Stuart Walton
Walton est l'un des Stock Market Wizards interviewés par Schwager dans son troisième tome. Après avoir travaillé comme broker et essuyé de nombreux échecs, il a réussi à percer et obtenu des résultats impressionants.
I understood that stocks don't go up and stay up because of stories, tips or people's opinions; they go up for specific reasons.
I was determined to find these reasons, shut out the world and then act on my own knowledge.
I started to do that, and over time, my record became better and better.
Quelques extraits de son interview :
- I look for companies that have been blessed by market. You can identify these companies by how they act.
- When I buy a stock, I might be in and out of it twice in the same day and 6 times in the same week, trying to get a feel about whether I'm doing the right thing.
- I get out either because the stocks look as though it's rolling over, and I am in danger of losing what I have made, or because the stock has made too much money in too short a period of time.
- I often end up missing the rest of the move. I sometimes buy it back at a higher price. To me, the successful stock is not one that I bought at 10 and hold to a 100, but one where I picked up 7 points here, 5 here, another 8 here and caught a major part of the move.
- I don't draw a line in the sand and say this is my strategy and I'm going to wait for the market to come to me. I try to figure out what strategies are working in the market. One year it can be momentum another year it might be value. I try to anticipate what the market is going to pay for.
- I would attribute my own success to having both conviction about my gut feelings and the ability to act on them quickly.
- The biggest misconception is the widespread belief that it is easy to make a living trading in the stock market. People feel they can give up their job and trade for a living; most of them are bound to be disappointed.
- I could teach someone the basic rules, but I couldn't teach another person how to replicate what I do, because so much of that is based on experience and gut feeling, which is different for each person.
- During a losing streak I trade smaller. By doing that, I know I'm not going to make a lot, but I also know I'm not going to lose a lot. I need to refresh myself. Then when the next big opportunity comes around, if I catch it right, it won't make any difference if I've missed some trades in the interim.
It's a combination of things. The fundamentals are only 25% of it.
Another 25% is technical. I like stocks that show relative linearity in their trend.
Another 25% is watching how a stock responds to different information: macro events, its own news flow.
I also pay attention to how a stock reacts to going to round numbers: $20, $30 etc.
I want to see a stock move higher on good news and not give much ground on negative news.

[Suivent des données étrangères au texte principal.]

Lemma for_each_append_return (elems : list pyval) :
  ∀ (acc rows : list row),
    for_each_append elems acc = Return rows
    ↔ ∃ new, Forall2 (λ x r, make_migration x = Return r) elems new
             ∧ rows = acc ++ new.
Proof.
  induction elems as [|x elems IH]; intros acc rows; simpl.
  - split.
    + intros [= <-]. exists []. split; [constructor|by rewrite app_nil_r].
    + intros (new & Hnew & ->). apply Forall2_nil_inv_l in Hnew as ->.
      by rewrite app_nil_r.
  - destruct (make_migration x) as [r|e] eqn:Hx; simpl.
    + rewrite IH. split.
      * intros (new & Hnew & ->). exists (r :: new).
        split; [by constructor|by rewrite <- app_assoc].
      * intros (new & Hnew & ->).
        apply Forall2_cons_inv_l in Hnew as (r' & new' & Hr' & Hnew' & ->).
        exists new'. split; [done|]. rewrite <- app_assoc. simpl. congruence.
    + split; [done|]. intros (new & Hnew & _).
      apply Forall2_cons_inv_l in Hnew as (r' & new' & Hr' & _). congruence.
Qed.

Lemma for_each_append_raise (elems : list pyval) :
  ∀ (acc : list row) (e : pyerr),
    for_each_append elems acc = Raise e
    ↔ ∃ (i : nat) x built,
        elems !! i = Some x ∧ make_migration x = Raise e
        ∧ Forall2 (λ x r, make_migration x = Return r) (take i elems) built.
Proof.
  induction elems as [|x elems IH]; intros acc e; simpl.
  - split; [done|]. by intros (i & x & built & Hi & _).
  - destruct (make_migration x) as [r|e'] eqn:Hx; simpl.
    + rewrite IH. split.
      * intros (i & y & built & Hi & Hy & Hbuilt).
        exists (S i), y, (r :: built). split; [done|]. split; [done|].
        simpl. by constructor.
      * intros (i & y & built & Hi & Hy & Hbuilt). destruct i as [|i].
        { simpl in Hi. injection Hi as <-. congruence. }
        simpl in Hi, Hbuilt.
        apply Forall2_cons_inv_l in Hbuilt as (r' & built' & _ & Hbuilt' & _).
        by exists i, y, built'.
    + split.
      * intros [= <-]. exists 0%nat, x, []. split; [done|]. split; [done|].
        constructor.
      * intros (i & y & built & Hi & Hy & Hbuilt). destruct i as [|i].
        { simpl in Hi. injection Hi as <-. congruence. }
        simpl in Hbuilt.
        apply Forall2_cons_inv_l in Hbuilt as (r' & built' & Hr' & _). congruence.
Qed.
(** * vector-io, [src/export.py]: the command-line export orchestrator

    A shallow embedding of [export.py] and a verification of its
    orchestration logic: argument collection ([set_arg_from_input],
    [set_arg_from_password]), the three backend drivers ([export_pinecone],
    [export_weaviate], [export_qdrant]) and the dispatcher [main].

    The script is effectful Python: it reads the command line and the
    environment, prompts on the terminal, mutates the [args] dictionary,
    prints, and calls into three adapter classes that live outside this
    file.  The embedding is a state-and-exception monad over an explicit
    event trace; the adapters and the process environment are a parameter
    ([world]).  Strings are byte strings. *)

From stdpp Require Import gmap strings list.
From Stdlib Require Import Ascii ZArith Lia.

(** ** Python values and the [args] dictionary *)

(** The values that occur in [vars(args)]: [None], [str], for
    [--include_crossrefs] ([type=bool]) [bool], and the empty list [[]],
    which is what [argparse] stores for an option whose argument is
    [--].  A [str] is represented by its UTF-8 encoding. *)
Inductive pyval : Type :=
  | PyNone
  | PyStr (s : string)
  | PyBool (b : bool)
  | PyEmptyList.

#[global] Instance pyval_eq_dec : EqDecision pyval.
Proof. solve_decision. Defined.

(** Python's [==] on these values.  A [bool] never equals a [str], and
    neither does [[]]; in particular [True == "Y"] is [False]. *)
Definition py_eq (x y : pyval) : bool := bool_decide (x = y).
Lemma config_remote_display_override_witness :
  config_remote_display {[ "ZYNTHIANX" := "10.0.0.2:0" ]}
    (Raise OSError) None sample_engine
  = (Ok (true, Some (<["DISPLAY" := "10.0.0.2:0"]>
                       {[ "ZYNTHIANX" := "10.0.0.2:0" ]})),
     emit (EvLog LInfo ("REMOTE DISPLAY: " ++ "10.0.0.2:0")) sample_engine) ∧
  config_remote_display ∅ (Raise OSError) None sample_engine
  = (Ok (false, None),
     emit (EvLog LInfo "NO REMOTE DISPLAY") sample_engine).
Proof.
  destruct (config_remote_display_override
              {[ "ZYNTHIANX" := "10.0.0.2:0" ]} (Raise OSError) None
              sample_engine) as [Ha _].
  destruct (config_remote_display_override ∅ (Raise OSError) None
              sample_engine) as [_ Hb].
  split.
  - apply (Ha "1"%char "0.0.0.2:0"). reflexivity.
  - apply (Hb OSError); [by left|reflexivity].
Defined.
(** The sign of the returned quaternion is the sign of its pivot
    component: [w] when the trace is positive, otherwise the component
    that goes with the largest diagonal entry. *)
Lemma dcm_quaternion_round_trip_signed
    (q q0 : Z -> R) (dcm0 : Z -> Z -> R) (log : list access) :
  quat_norm2 q = 1 ->
  exists (m' : mem (A := RealArith)) (sgn : R),
    MatrixToQuaternion (Mem (A := RealArith) (QuaternionToMatrix q dcm0) q0 log)
    = Some (tt, m') /\
    (sgn = 1 \/ sgn = -1) /\
    (forall n : Z, (0 <= n < 4)%Z -> quaternion m' n = sgn * q n) /\
    (1 / 2 < q.[0] -> sgn = 1).
Proof.
  unfold quat_norm2. intros Hunit.
  set (m := QuaternionToMatrix q dcm0).
  assert (E00 : m.[0, 0] = q.[0] * q.[0] + q.[1] * q.[1]
                           - q.[2] * q.[2] - q.[3] * q.[3]) by reflexivity.
  assert (E01 : m.[0, 1] = 2 * (q.[1] * q.[2] - q.[0] * q.[3]))
    by reflexivity.
  assert (E02 : m.[0, 2] = 2 * (q.[0] * q.[2] + q.[1] * q.[3]))
    by reflexivity.
  assert (E10 : m.[1, 0] = 2 * (q.[1] * q.[2] + q.[0] * q.[3]))
    by reflexivity.
  assert (E11 : m.[1, 1] = q.[0] * q.[0] - q.[1] * q.[1]
                           + q.[2] * q.[2] - q.[3] * q.[3]) by reflexivity.
  assert (E12 : m.[1, 2] = 2 * (q.[2] * q.[3] - q.[0] * q.[1]))
    by reflexivity.
  assert (E20 : m.[2, 0] = 2 * (q.[1] * q.[3] - q.[0] * q.[2]))
    by reflexivity.
  assert (E21 : m.[2, 1] = 2 * (q.[0] * q.[1] + q.[2] * q.[3]))
    by reflexivity.
  assert (E22 : m.[2, 2] = q.[0] * q.[0] - q.[1] * q.[1]
                           - q.[2] * q.[2] + q.[3] * q.[3]) by reflexivity.
  clearbody m.
  set (w := q.[0]) in *. set (x := q.[1]) in *.
  set (y := q.[2]) in *. set (z := q.[3]) in *.
  assert (Hn : w * w + x * x + y * y + z * z = 1) by lra.
  assert (Htr : trace_of (A := RealArith) m = 4 * (w * w) - 1).
  { unfold trace_of. real_arith. lra. }
  unfold MatrixToQuaternion.
  destruct (Rlt_dec 0 (trace_of (A := RealArith) m)) as [Hpos | Hneg].
  - (* positive trace: the pivot is w *)
    assert (HS : sqrt (4 * (w * w) - 1 + 1) = 2 * Rabs w).
    { apply sqrt_four_sq. lra. }
    assert (Hrun := dcm_to_quaternion_run_pos (A := RealArith)
                      (Mem (A := RealArith) m q0 log)).
    cbn [dcm quaternion accesses] in Hrun.
    specialize (Hrun (proj2 (Rltb_true _ _) Hpos)).
    assert (Hw : w <> 0) by (intros ->; lra).
    destruct (Rlt_dec 0 w) as [Hw0 | Hw0].
    + eexists; exists 1. split; [exact Hrun |].
      assert (Habs : Rabs w = w) by (apply Rabs_right; lra).
      split; [now left | split; [| reflexivity]].
      intros n Hn4. cbn [quaternion]. unfold quaternion_pos. rewrite Htr.
      case_sub4 n Hn4; real_arith;
        rewrite ?E01, ?E02, ?E10, ?E12, ?E20, ?E21;
        fold w x y z; finish_component HS Habs.
    + eexists; exists (-1). split; [exact Hrun |].
      assert (Habs : Rabs w = - w) by (apply Rabs_left; lra).
      split; [now right | split; [| intros H; nra]].
      intros n Hn4. cbn [quaternion]. unfold quaternion_pos. rewrite Htr.
      case_sub4 n Hn4; real_arith;
        rewrite ?E01, ?E02, ?E10, ?E12, ?E20, ?E21;
        fold w x y z; finish_component HS Habs.
  - (* non-positive trace: the pivot goes with the largest diagonal *)
    assert (Hrun := dcm_to_quaternion_run_nonpos (A := RealArith)
                      (Mem (A := RealArith) m q0 log)).
    cbn [dcm quaternion accesses] in Hrun.
    specialize (Hrun (proj2 (Rltb_false _ _) Hneg)).
    assert (Hw4 : 4 * (w * w) <= 1) by lra.
    destruct (diag_scan_first_max m) as (_ & Hmax & _).
    assert (H0 := Hmax 0%Z ltac:(lia)).
    assert (H1 := Hmax 1%Z ltac:(lia)).
    assert (H2 := Hmax 2%Z ltac:(lia)).
    clear Hmax.
    destruct (diag_scan_cases (A := RealArith) m) as [Hi | [Hi | Hi]];
      rewrite Hi in H0, H1, H2.
    + (* pivot x *)
      assert (Hx2 : 1 <= 4 * (x * x)) by lra.
      assert (Hx : x <> 0) by (intros Hx; rewrite Hx in Hx2; lra).
      assert (HS : sqrt (m.[0, 0] - m.[1, 1] - m.[2, 2] + 1) = 2 * Rabs x).
      { apply sqrt_four_sq. lra. }
      destruct (Rlt_dec 0 x) as [Hx0 | Hx0];
        [ assert (Habs : Rabs x = x) by (apply Rabs_right; lra);
          eexists; exists 1
        | assert (Habs : Rabs x = - x) by (apply Rabs_left; lra);
          eexists; exists (-1) ];
        (split; [exact Hrun |]);
        (split; [auto |]);
        (split; [| intros H; nra]);
        intros n Hn4; cbn [quaternion]; unfold quaternion_nonpos;
        rewrite Hi; eval_subscripts;
        case_sub4 n Hn4; real_arith;
        rewrite ?HS, ?E01, ?E02, ?E10, ?E12, ?E20, ?E21;
        fold w x y z; finish_component HS Habs.
    + (* pivot y *)
      assert (Hy2 : 1 <= 4 * (y * y)) by lra.
      assert (Hy : y <> 0) by (intros Hy; rewrite Hy in Hy2; lra).
      assert (HS : sqrt (m.[1, 1] - m.[2, 2] - m.[0, 0] + 1) = 2 * Rabs y).
      { apply sqrt_four_sq. lra. }
      destruct (Rlt_dec 0 y) as [Hy0 | Hy0];
        [ assert (Habs : Rabs y = y) by (apply Rabs_right; lra);
          eexists; exists 1
        | assert (Habs : Rabs y = - y) by (apply Rabs_left; lra);
          eexists; exists (-1) ];
        (split; [exact Hrun |]);
        (split; [auto |]);
        (split; [| intros H; nra]);
        intros n Hn4; cbn [quaternion]; unfold quaternion_nonpos;
        rewrite Hi; eval_subscripts;
        case_sub4 n Hn4; real_arith;
        rewrite ?HS, ?E01, ?E02, ?E10, ?E12, ?E20, ?E21;
        fold w x y z; finish_component HS Habs.
    + (* pivot z *)
      assert (Hz2 : 1 <= 4 * (z * z)) by lra.
      assert (Hz : z <> 0) by (intros Hz; rewrite Hz in Hz2; lra).
      assert (HS : sqrt (m.[2, 2] - m.[0, 0] - m.[1, 1] + 1) = 2 * Rabs z).
      { apply sqrt_four_sq. lra. }
      destruct (Rlt_dec 0 z) as [Hz0 | Hz0];
        [ assert (Habs : Rabs z = z) by (apply Rabs_right; lra);
          eexists; exists 1
        | assert (Habs : Rabs z = - z) by (apply Rabs_left; lra);
          eexists; exists (-1) ];
        (split; [exact Hrun |]);
        (split; [auto |]);
        (split; [| intros H; nra]);
        intros n Hn4; cbn [quaternion]; unfold quaternion_nonpos;
        rewrite Hi; eval_subscripts;
        case_sub4 n Hn4; real_arith;
        rewrite ?HS, ?E01, ?E02, ?E10, ?E12, ?E20, ?E21;
        fold w x y z; finish_component HS Habs.
Qed.

(** X7. For every unit quaternion [q], [MatrixToQuaternion] applied to
    [QuaternionToMatrix q] completes and returns [q] or [-q]: the
    rotation is recovered up to the sign ambiguity of quaternions. *)
Theorem dcm_quaternion_round_trip
    (q q0 : Z -> R) (dcm0 : Z -> Z -> R) (log : list access) :
  quat_norm2 q = 1 ->
  exists m' : mem (A := RealArith),
    MatrixToQuaternion (Mem (A := RealArith) (QuaternionToMatrix q dcm0) q0 log)
    = Some (tt, m') /\
    ((forall n : Z, (0 <= n < 4)%Z -> quaternion m' n = q n) \/
     (forall n : Z, (0 <= n < 4)%Z -> quaternion m' n = - q n)).
Proof.
  intros Hunit.
  destruct (dcm_quaternion_round_trip_signed q q0 dcm0 log Hunit)
    as (m' & sgn & Hrun & [-> | ->] & Hq & _);
    exists m'; (split; [exact Hrun |]); [left | right];
    intros n Hn; rewrite (Hq n Hn); generalize (q n); intros; lra.
Qed.

Lemma dcm_quaternion_round_trip_witness :
  quat_norm2 (quat 0 (-1) 0 0) = 1 /\
  exists m' : mem (A := RealArith),
    MatrixToQuaternion
      (Mem (A := RealArith) (QuaternionToMatrix (quat 0 (-1) 0 0) identity_dcm)
           (quat 0 0 0 0) [])
    = Some (tt, m') /\
    ((forall n : Z, (0 <= n < 4)%Z -> quaternion m' n = quat 0 (-1) 0 0 n) \/
     (forall n : Z, (0 <= n < 4)%Z -> quaternion m' n = - quat 0 (-1) 0 0 n)).
Proof.
  assert (H : quat_norm2 (quat 0 (-1) 0 0) = 1).
  { unfold quat_norm2. real_arith. lra. }
  split; [exact H |].
  exact (dcm_quaternion_round_trip (quat 0 (-1) 0 0) (quat 0 0 0 0)
           identity_dcm [] H).
Defined.

(** X8. For a unit quaternion with positive scalar part [w] and
    [2 w^2 >= 1] (a rotation by at most a quarter turn) the round trip
    is exact: [MatrixToQuaternion (QuaternionToMatrix q)] returns [q]
    itself.  The trace is then at least 1, far from the test
    [tr > 0]. *)
Theorem dcm_quaternion_round_trip_exact
    (q q0 : Z -> R) (dcm0 : Z -> Z -> R) (log : list access) :
  quat_norm2 q = 1 ->
  0 < q.[0] ->
  1 <= 2 * q.[0] ^ 2 ->
  exists m' : mem (A := RealArith),
    MatrixToQuaternion (Mem (A := RealArith) (QuaternionToMatrix q dcm0) q0 log)
    = Some (tt, m') /\
    1 <= trace_of (A := RealArith) (QuaternionToMatrix q dcm0) /\
    forall n : Z, (0 <= n < 4)%Z -> quaternion m' n = q n.
Proof.
  intros Hunit Hw0 Hw2.
  assert (Hw : 1 / 2 < q.[0]) by nra.
  destruct (dcm_quaternion_round_trip_signed q q0 dcm0 log Hunit)
    as (m' & sgn & Hrun & _ & Hq & Hs).
  exists m'. split; [exact Hrun |]. split.
  - unfold quat_norm2 in Hunit.
    unfold trace_of, QuaternionToMatrix, mavlink_quaternion_to_dcm.
    real_arith. nra.
  - intros n Hn. rewrite (Hq n Hn), (Hs Hw). apply Rmult_1_l.
Qed.

Lemma dcm_quaternion_round_trip_exact_witness :
  quat_norm2 (quat (4 / 5) 0 (3 / 5) 0) = 1 /\
  0 < (quat (4 / 5) 0 (3 / 5) 0).[0] /\
  1 <= 2 * (quat (4 / 5) 0 (3 / 5) 0).[0] ^ 2 /\
  exists m' : mem (A := RealArith),
    MatrixToQuaternion
      (Mem (A := RealArith)
           (QuaternionToMatrix (quat (4 / 5) 0 (3 / 5) 0) identity_dcm)
           (quat 0 0 0 0) [])
    = Some (tt, m') /\
    forall n : Z, (0 <= n < 4)%Z ->
      quaternion m' n = quat (4 / 5) 0 (3 / 5) 0 n.
Proof.
  assert (H : quat_norm2 (quat (4 / 5) 0 (3 / 5) 0) = 1).
  { unfold quat_norm2. real_arith. lra. }
  assert (Hw0 : 0 < (quat (4 / 5) 0 (3 / 5) 0).[0]).
  { real_arith. lra. }
  assert (Hw2 : 1 <= 2 * (quat (4 / 5) 0 (3 / 5) 0).[0] ^ 2).
  { real_arith. lra. }
  split; [exact H | split; [exact Hw0 | split; [exact Hw2 |]]].
  destruct (dcm_quaternion_round_trip_exact (quat (4 / 5) 0 (3 / 5) 0)
              (quat 0 0 0 0) identity_dcm [] H Hw0 Hw2)
    as (m' & Hrun & _ & Hq).
  exists m'. split; [exact Hrun | exact Hq].
Defined.

End QuaternionRoundTrip.

(** ** Ranges of the returned angles, and the two gimbal-lock attitudes *)

Section EulerAngles.

Lemma atan2_range (y x : R) : - PI < atan2 y x <= PI.
Proof.
  pose proof PI_RGT_0 as Hpi.
  destruct (Rtotal_order x 0) as [Hx | [Hx | Hx]].
  - destruct (Rle_dec 0 y) as [Hy | Hy].
    + rewrite atan2_neg_nonneg by assumption.
      pose proof (atan_bound (y / x)) as Hb.
      assert (Ha : atan (y / x) <= 0).
      { destruct Hy as [Hy | <-].
        - left. rewrite <- atan_0. apply atan_increasing.
          apply Rmult_pos_neg; [assumption |].
          now apply Rinv_neg.
        - right. unfold Rdiv. now rewrite Rmult_0_l, atan_0. }
      lra.
    + rewrite atan2_neg_neg by lra.
      pose proof (atan_bound (y / x)) as Hb.
      assert (Ha : 0 < atan (y / x)).
      { rewrite <- atan_0. apply atan_increasing.
        apply Rmult_neg_neg; [lra |]. now apply Rinv_neg. }
      lra.
  - subst x. rewrite atan2_zero.
    destruct (Rlt_dec 0 y); [lra |]. destruct (Rlt_dec y 0); lra.
  - rewrite atan2_pos by assumption.
    pose proof (atan_bound (y / x)) as Hb. lra.
Qed.

(** X9. For every matrix with [|dcm[2][0]| <= 1], where the arcsine is
    defined, [MatrixToEuler] returns a roll and a yaw in [[-PI, PI]]
    and a pitch in [[-PI/2, PI/2]], in all three arms.  (The lower end
    [-PI] is included: the C [atan2f] returns it for a negative zero
    first argument.) *)
Theorem dcm_to_euler_ranges (m : Z -> Z -> R) :
  -1 <= m.[2, 0] <= 1 ->
  let e := MatrixToEuler m in
  - PI <= roll e <= PI /\
  - (PI / 2) <= pitch e <= PI / 2 /\
  - PI <= yaw e <= PI.
Proof.
  intros _ e. subst e. unfold MatrixToEuler, mavlink_dcm_to_euler.
  pose proof PI_RGT_0 as Hpi.
  pose proof (asin_bound (- m.[2, 0])) as Hth.
  rewrite dcm_theta_exact.
  destruct (dcm_to_euler_branch (A := RealArith) m); real_arith;
    rewrite ?Rplus_0_r;
    repeat match goal with
      | |- context [atan2 ?y ?x] =>
          lazymatch goal with
          | _ : - PI < atan2 y x <= PI |- _ => fail
          | _ => pose proof (atan2_range y x)
          end
      end;
    lra.
Qed.

Lemma dcm_to_euler_ranges_witness :
  -1 <= pitch_up_dcm.[2, 0] <= 1 /\
  - PI <= roll (MatrixToEuler pitch_up_dcm) <= PI /\
  - (PI / 2) <= pitch (MatrixToEuler pitch_up_dcm) <= PI / 2 /\
  - PI <= yaw (MatrixToEuler pitch_up_dcm) <= PI.
Proof.
  assert (H : -1 <= pitch_up_dcm.[2, 0] <= 1) by (real_arith; lra).
  split; [exact H |].
  exact (dcm_to_euler_ranges pitch_up_dcm H).
Defined.
Definition initial : regs :=
  Eval vm_compute in
    Regs (frac_sqrt 2) (frac_sqrt 3) (frac_sqrt 5) (frac_sqrt 7)
         (frac_sqrt 11) (frac_sqrt 13) (frac_sqrt 17) (frac_sqrt 19).

(** Padding: a 1 bit, zeros up to 56 mod 64 bytes, the bit length on 64 bits. *)
Definition be_bytes (n : nat) (x : Z) : list Z :=
  map (fun i => Z.land (Z.shiftr x (8 * Z.of_nat i)) 0xff) (rev (seq 0 n)).

Definition pad (msg : list Z) : list Z :=
  let len := Z.of_nat (length msg) in
  msg ++ [0x80] ++ repeat 0 (Z.to_nat ((55 - len) mod 64)) ++ be_bytes 8 (8 * len).

(** Big-endian words of a byte sequence (a trailing partial word is dropped;
    [pad] never leaves one). *)
Fixpoint words (bs : list Z) : list Z :=
  match bs with
  | b0 :: b1 :: b2 :: b3 :: rest =>
      (((b0 * 256 + b1) * 256 + b2) * 256 + b3) :: words rest
  | _ => []
  end.

(** The message schedule, newest word first: [extend k w] appends [k] words. *)
Fixpoint extend (k : nat) (w : list Z) : list Z :=
  match k with
  | O => w
  | S k' =>
      let x := add32 (add32 (ssig1 (nth 1 w 0)) (nth 6 w 0))
                     (add32 (ssig0 (nth 14 w 0)) (nth 15 w 0)) in
      extend k' (x :: w)
  end.

Definition schedule (block : list Z) : list Z := rev (extend 48 (rev block)).

Definition round (r : regs) (kw : Z * Z) : regs :=
  let t1 := add32 (add32 (add32 (rh r) (bsig1 (re r))) (add32 (ch (re r) (rf r) (rg r)) kw.1)) kw.2 in
  let t2 := add32 (bsig0 (ra r)) (maj (ra r) (rb r) (rc r)) in
  Regs (add32 t1 t2) (ra r) (rb r) (rc r) (add32 (rd r) t1) (re r) (rf r) (rg r).

Definition compress (h : regs) (block : list Z) : regs :=
  let r := fold_left round (combine K (schedule block)) h in
  Regs (add32 (ra h) (ra r)) (add32 (rb h) (rb r)) (add32 (rc h) (rc r))
       (add32 (rd h) (rd r)) (add32 (re h) (re r)) (add32 (rf h) (rf r))
       (add32 (rg h) (rg r)) (add32 (rh h) (rh r)).

(** Blocks of 16 words; [fuel] bounds the number of blocks. *)
Fixpoint absorb (fuel : nat) (h : regs) (ws : list Z) : regs :=
  match fuel, ws with
  | S fuel', _ :: _ => absorb fuel' (compress h (firstn 16 ws)) (skipn 16 ws)
  | _, _ => h
  end.

Definition final (msg : list Z) : regs :=
  let ws := words (pad msg) in absorb (length ws) initial ws.
(** * The meme-generator script [a.py]: model and properties

    [a.py] is a Streamlit page.  Its button handler [main] reads the
    widgets, calls the coroutine [run_agent_with_debug] through
    [asyncio.run], and renders the pair that comes back.  Everything
    the script does beyond choosing constants and formatting text is a
    call into a library (Streamlit, browser-use, langchain), so the
    model is a trace of library calls together with an outcome: a value
    or a Python exception.  What the libraries answer is read from an
    environment record, over which every statement is quantified. *)

From Stdlib Require Import List NArith String Ascii Bool Lia PrimFloat.
Import ListNotations.

Set Warnings "-inexact-float".
Local Open Scope list_scope.

(** ** Python values *)

(** A Python [str] is a sequence of Unicode code points. *)
Definition codepoint := N.
Definition str := list codepoint.

(** Reading of a Python string literal of the source: every character
    of the literals used below is ASCII, and backslash-n is the only
    escape sequence that occurs in them. *)
Fixpoint unescape (l : list ascii) : str :=
  match l with
  | [] => []
  | "\"%char :: "n"%char :: rest => 10%N :: unescape rest
  | c :: rest => N_of_ascii c :: unescape rest
  end.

The last 25% is my gut feeling for the direction of the market as a whole,
which is based on my sense of how the market is respounding to macro news and other events.
Ses règles de trading :
- Be patient -- wait for the opportunity.
- Trade on your own ideas and style.
- Never trade impulsively, especially on other people's advice.
- Don't risk too much on one event or company.
- Stay focused, especially when the markets are moving.
- Anticipate, don't react.
- Listen to the market, not outside opinions.
- Think trades through, including profit/loss exit points, before you put them on.
- If you are unsure about a position, just get out.
- Force yourself to trade against the consensus.
- Trade pattern recognition.
- Look past tomorrow; develop a siw-month and one-year outlook.
- Prices move before fundamentals.
- It is a warning flag if the market is not responding to data correctly.
- Be totally flexible; be able to admit when you are wrong.
- You will be wrong often; recognize winners and losers fast.
- Start each day from last night's close, not your original cost.
- Adding to losers is easy but usually wrong.
- Force yourself to buy on extreme weakness and sell on extreme strength.
- Get rid of all distractions.
- Remain confident -- the opportunities never stop.